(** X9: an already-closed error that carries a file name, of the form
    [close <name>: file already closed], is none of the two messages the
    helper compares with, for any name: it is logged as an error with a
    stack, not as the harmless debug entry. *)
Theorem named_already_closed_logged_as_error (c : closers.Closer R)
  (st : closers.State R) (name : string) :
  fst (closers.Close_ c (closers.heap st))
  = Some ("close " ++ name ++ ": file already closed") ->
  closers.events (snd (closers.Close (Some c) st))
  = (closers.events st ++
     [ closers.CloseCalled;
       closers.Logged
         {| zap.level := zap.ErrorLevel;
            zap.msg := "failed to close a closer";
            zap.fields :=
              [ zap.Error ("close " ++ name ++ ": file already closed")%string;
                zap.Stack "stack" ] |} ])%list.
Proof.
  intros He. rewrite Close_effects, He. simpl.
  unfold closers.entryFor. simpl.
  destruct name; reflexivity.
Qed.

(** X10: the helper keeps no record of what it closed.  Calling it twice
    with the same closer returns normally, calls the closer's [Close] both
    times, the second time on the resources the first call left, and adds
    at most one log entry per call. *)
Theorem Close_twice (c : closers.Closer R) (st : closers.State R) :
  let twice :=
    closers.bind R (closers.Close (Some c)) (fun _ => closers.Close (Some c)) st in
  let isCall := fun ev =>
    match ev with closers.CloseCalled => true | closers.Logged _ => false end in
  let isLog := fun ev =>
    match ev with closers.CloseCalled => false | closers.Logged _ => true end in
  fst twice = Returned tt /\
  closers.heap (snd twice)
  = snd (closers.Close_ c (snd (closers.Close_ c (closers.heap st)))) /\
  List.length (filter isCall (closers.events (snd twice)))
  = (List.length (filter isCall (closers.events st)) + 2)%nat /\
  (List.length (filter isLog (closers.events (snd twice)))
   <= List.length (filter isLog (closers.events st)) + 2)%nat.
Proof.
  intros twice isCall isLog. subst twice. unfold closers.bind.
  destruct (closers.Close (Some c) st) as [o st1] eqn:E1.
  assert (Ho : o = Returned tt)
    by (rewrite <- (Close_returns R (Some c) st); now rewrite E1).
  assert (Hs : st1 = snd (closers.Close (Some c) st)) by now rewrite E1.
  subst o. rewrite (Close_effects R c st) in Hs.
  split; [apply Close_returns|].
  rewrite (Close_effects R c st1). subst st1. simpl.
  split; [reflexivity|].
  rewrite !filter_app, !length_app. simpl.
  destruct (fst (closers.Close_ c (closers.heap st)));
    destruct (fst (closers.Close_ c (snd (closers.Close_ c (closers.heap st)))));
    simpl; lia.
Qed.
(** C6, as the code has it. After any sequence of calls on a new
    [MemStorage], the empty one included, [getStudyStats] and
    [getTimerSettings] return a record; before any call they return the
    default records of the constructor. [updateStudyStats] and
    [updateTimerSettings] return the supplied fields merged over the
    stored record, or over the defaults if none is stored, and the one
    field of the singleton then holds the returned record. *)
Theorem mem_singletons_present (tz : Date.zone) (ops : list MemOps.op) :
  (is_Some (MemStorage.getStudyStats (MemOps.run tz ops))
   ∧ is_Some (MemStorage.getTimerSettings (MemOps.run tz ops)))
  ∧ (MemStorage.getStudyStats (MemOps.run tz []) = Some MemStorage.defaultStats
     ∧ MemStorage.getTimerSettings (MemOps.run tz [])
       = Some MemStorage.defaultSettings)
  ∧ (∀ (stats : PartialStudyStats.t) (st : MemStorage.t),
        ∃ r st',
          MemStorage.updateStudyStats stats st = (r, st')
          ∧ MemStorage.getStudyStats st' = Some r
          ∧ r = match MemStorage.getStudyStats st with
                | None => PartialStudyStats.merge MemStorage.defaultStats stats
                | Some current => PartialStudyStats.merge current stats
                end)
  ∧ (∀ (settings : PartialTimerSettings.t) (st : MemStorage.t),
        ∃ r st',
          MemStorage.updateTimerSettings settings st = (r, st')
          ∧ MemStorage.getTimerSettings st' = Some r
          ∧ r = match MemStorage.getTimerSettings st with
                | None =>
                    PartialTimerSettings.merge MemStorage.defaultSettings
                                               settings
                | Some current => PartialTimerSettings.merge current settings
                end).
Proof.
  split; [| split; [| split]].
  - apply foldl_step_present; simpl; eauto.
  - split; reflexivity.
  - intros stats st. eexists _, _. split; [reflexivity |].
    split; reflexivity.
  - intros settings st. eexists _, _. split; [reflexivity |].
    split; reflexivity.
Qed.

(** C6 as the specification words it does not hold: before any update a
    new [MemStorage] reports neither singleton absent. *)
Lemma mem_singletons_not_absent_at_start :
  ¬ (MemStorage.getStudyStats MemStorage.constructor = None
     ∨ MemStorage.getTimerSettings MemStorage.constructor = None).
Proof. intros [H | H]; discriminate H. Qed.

____________

Please copy the lines above from the line with "(closers.events st ++" up to and including the line with "with the same", exactly as written and with nothing else.

  = (closers.events st ++
     [ closers.CloseCalled;
       closers.Logged
         {| zap.level := zap.ErrorLevel;
            zap.msg := "failed to close a closer";
            zap.fields :=
              [ zap.Error ("close " ++ name ++ ": file already closed")%string;
                zap.Stack "stack" ] |} ])%list.
Proof.
  intros He. rewrite Close_effects, He. simpl.
  unfold closers.entryFor. simpl.
  destruct name; reflexivity.
Qed.

(** X10: the helper keeps no record of what it closed.  Calling it twice
    with the same closer returns normally, calls the closer's [Close] both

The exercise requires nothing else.